Poster session 2 Thursday: Evidence synthesis - methods / improving conduct and reporting


Thursday 14 September 2017 - 12:30 to 14:00


All authors in correct order:

Ames H1, Lewin S2, Glenton C1
1 The Norwegian Institute of Public Health, Norway
2 The Norwegian Institute of Public Health and South African Medical Research Council, Norway
Presenting author and contact person

Presenting author:

Simon Lewin

Contact person:

Abstract text
Background: In a qualitative evidence synthesis (QES), too much data due to a very large number of included studies can undermine thorough analysis. In order to limit the number of included studies included in a QES on vaccination communication, we developed and applied a sampling framework to studies that met our inclusion criteria.

Objectives: To discuss the development and application/strengths and weaknesses of a sampling framework for a QES on vaccination communication.

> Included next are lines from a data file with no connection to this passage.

Lemma SubmitMetric_accepts_witness :
  exists a' effects,
    SubmitMetric saturated_analyzer "POST"
      (Some {| mTimestamp := 0; mDeviceID := "dev-9"; mCPU := 1%float;
               mRPS := 2%float; mMemory := 0%float |}) 7
    = Ok (a',
          {| status := 200;
             body := JsonObject [("device_id", JString "dev-9");
                                 ("status", JString "accepted")]%string |},
          effects) /\
    length (buf (metricsChan a')) = 1000%nat.
Proof.
  destruct (SubmitMetric_accepts saturated_analyzer
              {| mTimestamp := 0; mDeviceID := "dev-9"; mCPU := 1%float;
                 mRPS := 2%float; mMemory := 0%float |} 7)
    as (a' & Hrun & _ & Hbuf); [vm_compute; reflexivity | done |].
  exists a'. eexists. split; [exact Hrun |]. rewrite Hbuf. vm_compute. reflexivity.
Defined.

(** The loop of a batch is a burst of submissions. *)
Lemma batch_loop_burst now batchMetrics :
  forall a i accepted,
    closed (metricsChan a) = false -> chan_within (metricsChan a) ->
    exists effects,
      batch_loop a now i batchMetrics accepted =
        Ok (set_metricsChan a
              {| buf := take (cap (metricsChan a))
                             (buf (metricsChan a)
                              ++ map toMetricData (batch_entries now i batchMetrics));
                 cap := cap (metricsChan a); closed := false |},
            accepted + Z.of_nat (length (batch_entries now i batchMetrics)), effects) /\
      stored_metrics effects = batch_entries now i batchMetrics.
Proof.
  induction batchMetrics as [|m rest IH]; intros a i accepted Hopen Hw;
    cbn [batch_loop batch_entries].
  - exists []. rewrite Z.add_0_r, app_nil_r, take_ge by done. split; [| done].
    do 2 f_equal. destruct a as [? ? ? [? ? ?] ? ? ?]. cbn in *. by subst.
  - destruct (String.eqb (mDeviceID m) ""); [by apply IH |].
    set (m' := if IsZero (mTimestamp m) then with_timestamp m (now i) else m).
    unfold AddMetric. rewrite select_send_default_open by done.
    unfold mbind, Outcome_bind. cbn [bind].
    unfold chan_within in Hw.
    destruct (Nat.ltb_spec (length (buf (metricsChan a))) (cap (metricsChan a))) as [Hlt|Hge].
    + set (a1 := set_metricsChan a _).
      assert (Hopen1 : closed (metricsChan a1) = false) by done.
      assert (Hw1 : chan_within (metricsChan a1)).
      { unfold chan_within. subst a1. cbn. rewrite length_app. cbn. lia. }
      destruct (IH a1 (S i) (accepted + 1) Hopen1 Hw1) as (effects & -> & Hst).
      cbn [bind length map]. eexists. split.
      { subst a1. unfold set_metricsChan.
        cbn [windows windowSize anomalyThreshold metricsChan resultsChan stopChan wg
             buf cap closed].
        rewrite <- app_assoc. cbn [app].
        assert (Hz : forall L, accepted + 1 + Z.of_nat L = accepted + Z.of_nat (S L))
          by (intros; lia).
        rewrite Hz. reflexivity. }
      change (stored_metrics (GoStoreMetric m' :: CounterInc "metrics_received_total" []
                              :: effects))
        with (m' :: stored_metrics effects).
      by rewrite Hst.
    + rewrite set_metricsChan_id.
      destruct (IH a (S i) (accepted + 1) Hopen Hw) as (effects & -> & Hst).
      cbn [bind length map]. eexists. split.
      { rewrite !take_app_le by lia.
        assert (Hz : forall L, accepted + 1 + Z.of_nat L = accepted + Z.of_nat (S L))
          by (intros; lia).
        rewrite Hz. reflexivity. }
      change (stored_metrics (GoStoreMetric m' :: CounterInc "metrics_received_total" []
                              :: effects))
        with (m' :: stored_metrics effects).
      by rewrite Hst.
Qed.

Lemma batch_entries_length now batchMetrics :
  forall i,
    length (batch_entries now i batchMetrics)
    = length (List.filter (fun m => negb (String.eqb (mDeviceID m) "")) batchMetrics).
Proof.
  induction batchMetrics as [|m rest IH]; intros i; cbn [batch_entries List.filter];
    [done |].
  destruct (String.eqb (mDeviceID m) ""); cbn [negb length]; by rewrite IH.
Qed.

Lemma BatchSubmitMetrics_burst a batchMetrics now :
  closed (metricsChan a) = false -> chan_within (metricsChan a) ->
  exists effects,
    BatchSubmitMetrics a "POST" (Some batchMetrics) now =
      Ok (set_metricsChan a
            {| buf := take (cap (metricsChan a))
                           (buf (metricsChan a)
                            ++ map toMetricData (batch_entries now 0 batchMetrics));
               cap := cap (metricsChan a); closed := false |},
          {| status := 200;
             body := JsonObject
                       [("accepted",
                         JInt (Z.of_nat (length (batch_entries now 0 batchMetrics))));
                        ("status", JString "accepted");
                        ("total", JInt (Z.of_nat (length batchMetrics)))]%string |},
          effects) /\
    stored_metrics effects = batch_entries now 0 batchMetrics.
Proof.
  intros Hopen Hw. unfold BatchSubmitMetrics.
  change (negb ("POST" =? "POST")%string) with false. cbn iota.
  destruct (batch_loop_burst now batchMetrics a 0%nat 0 Hopen Hw) as (effects & -> & Hst).
  unfold mbind, Outcome_bind. cbn [bind]. eexists. split; [reflexivity |].
  unfold stored_metrics in *. rewrite omap_app, Hst. cbn. by rewrite app_nil_r.
Qed.

(** X14. [BatchSubmitMetrics] on a decodable POST answers 200 with
    [total] the number of entries and [accepted] the number of entries that
    name a device; entries without one are skipped silently.  Every counted
    entry is sent to Redis, and the ingestion queue receives them in order
    up to its capacity: an entry the queue drops is counted and stored all
    the same. *)
Theorem BatchSubmitMetrics_counts a batchMetrics now :
  closed (metricsChan a) = false -> chan_within (metricsChan a) ->
  let entries := batch_entries now 0 batchMetrics in
  exists a' effects,
    BatchSubmitMetrics a "POST" (Some batchMetrics) now =
      Ok (a',
          {| status := 200;
             body := JsonObject [("accepted", JInt (Z.of_nat (length entries)));
                                 ("status", JString "accepted");
                                 ("total", JInt (Z.of_nat (length batchMetrics)))]%string |},
          effects) /\
    length entries
      = length (List.filter (fun m => negb (String.eqb (mDeviceID m) "")) batchMetrics) /\
    stored_metrics effects = entries /\
    windows a' = windows a /\
    buf (metricsChan a') =
      take (cap (metricsChan a)) (buf (metricsChan a) ++ map toMetricData entries).
Proof.
  intros Hopen Hw entries.
  destruct (BatchSubmitMetrics_burst a batchMetrics now Hopen Hw) as (effects & Hrun & Hst).
  eexists. exists effects. split; [exact Hrun |].
  split; [apply batch_entries_length |]. by repeat split.
Qed.

Lemma BatchSubmitMetrics_counts_witness :
  exists a' resp effects,
    BatchSubmitMetrics saturated_analyzer "POST"
      (Some [ {| mTimestamp := 0; mDeviceID := "dev-9"; mCPU := 1%float;
                 mRPS := 2%float; mMemory := 0%float |};
              {| mTimestamp := 5; mDeviceID := ""; mCPU := 1%float;
                 mRPS := 2%float; mMemory := 0%float |} ])
      (fun i => Z.of_nat i + 100)
    = Ok (a', resp, effects) /\
    body resp = JsonObject [("accepted", JInt 1); ("status", JString "accepted");
                            ("total", JInt 2)]%string /\
    length (buf (metricsChan a')) = 1000%nat /\
    length (stored_metrics effects) = 1%nat.
Proof.
  destruct (BatchSubmitMetrics_counts saturated_analyzer
      [ {| mTimestamp := 0; mDeviceID := "dev-9"; mCPU := 1%float;
           mRPS := 2%float; mMemory := 0%float |};
        {| mTimestamp := 5; mDeviceID := ""; mCPU := 1%float;
           mRPS := 2%float; mMemory := 0%float |} ]
      (fun i => Z.of_nat i + 100))
    as (a' & effects & Hrun & _ & Hst & _ & Hbuf).
  - vm_compute. reflexivity.
  - unfold chan_within. vm_compute. lia.
  - exists a'. eexists. exists effects. split; [exact Hrun |]. split; [reflexivity |].
    rewrite Hbuf, Hst. split; vm_compute; reflexivity.
Defined.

Methods: We mapped eligible studies by extracting key information from each study, for example: country, study setting, vaccine, data richness, and study objectives. The final sampling frame included the following three steps:
1. Include studies set in low- and middle-income (LMIC) settings
2. Include studies scoring a three or more on a scale of data richness developed for this synthesis
3. Include studies where the study objectives closely match the synthesis objectives

Results: Seventy studies were eligible for inclusion in the review. Thirty-eight studies were sampled for inclusion in the synthesis. Nine studies were sampled in round one from LMIC contexts. These studies contributed to, on average, the least number of findings in the final synthesis. Twenty-four studies were sampled in round two on the basis of data richness. These studies mostly contributed to a larger number of findings. The five studies sampled in round three that, from the studies remaining at that stage, most closely matched the synthesis objectives contributed on average to a large number of findings.

Conclusions: Our approach to purposive sampling allowed us to achieve a wider geographic spread of articles and to increase the number of included studies that had rich data and closely matched the synthesis objective. It is possible that we may have overlooked articles that did not meet our sampling criteria but would have contributed to the synthesis. For example, two studies on migration and access to health services did not meet the sampling criteria but might have contributed to strengthening at least one finding. Ways of cross-checking for under-represented themes are needed.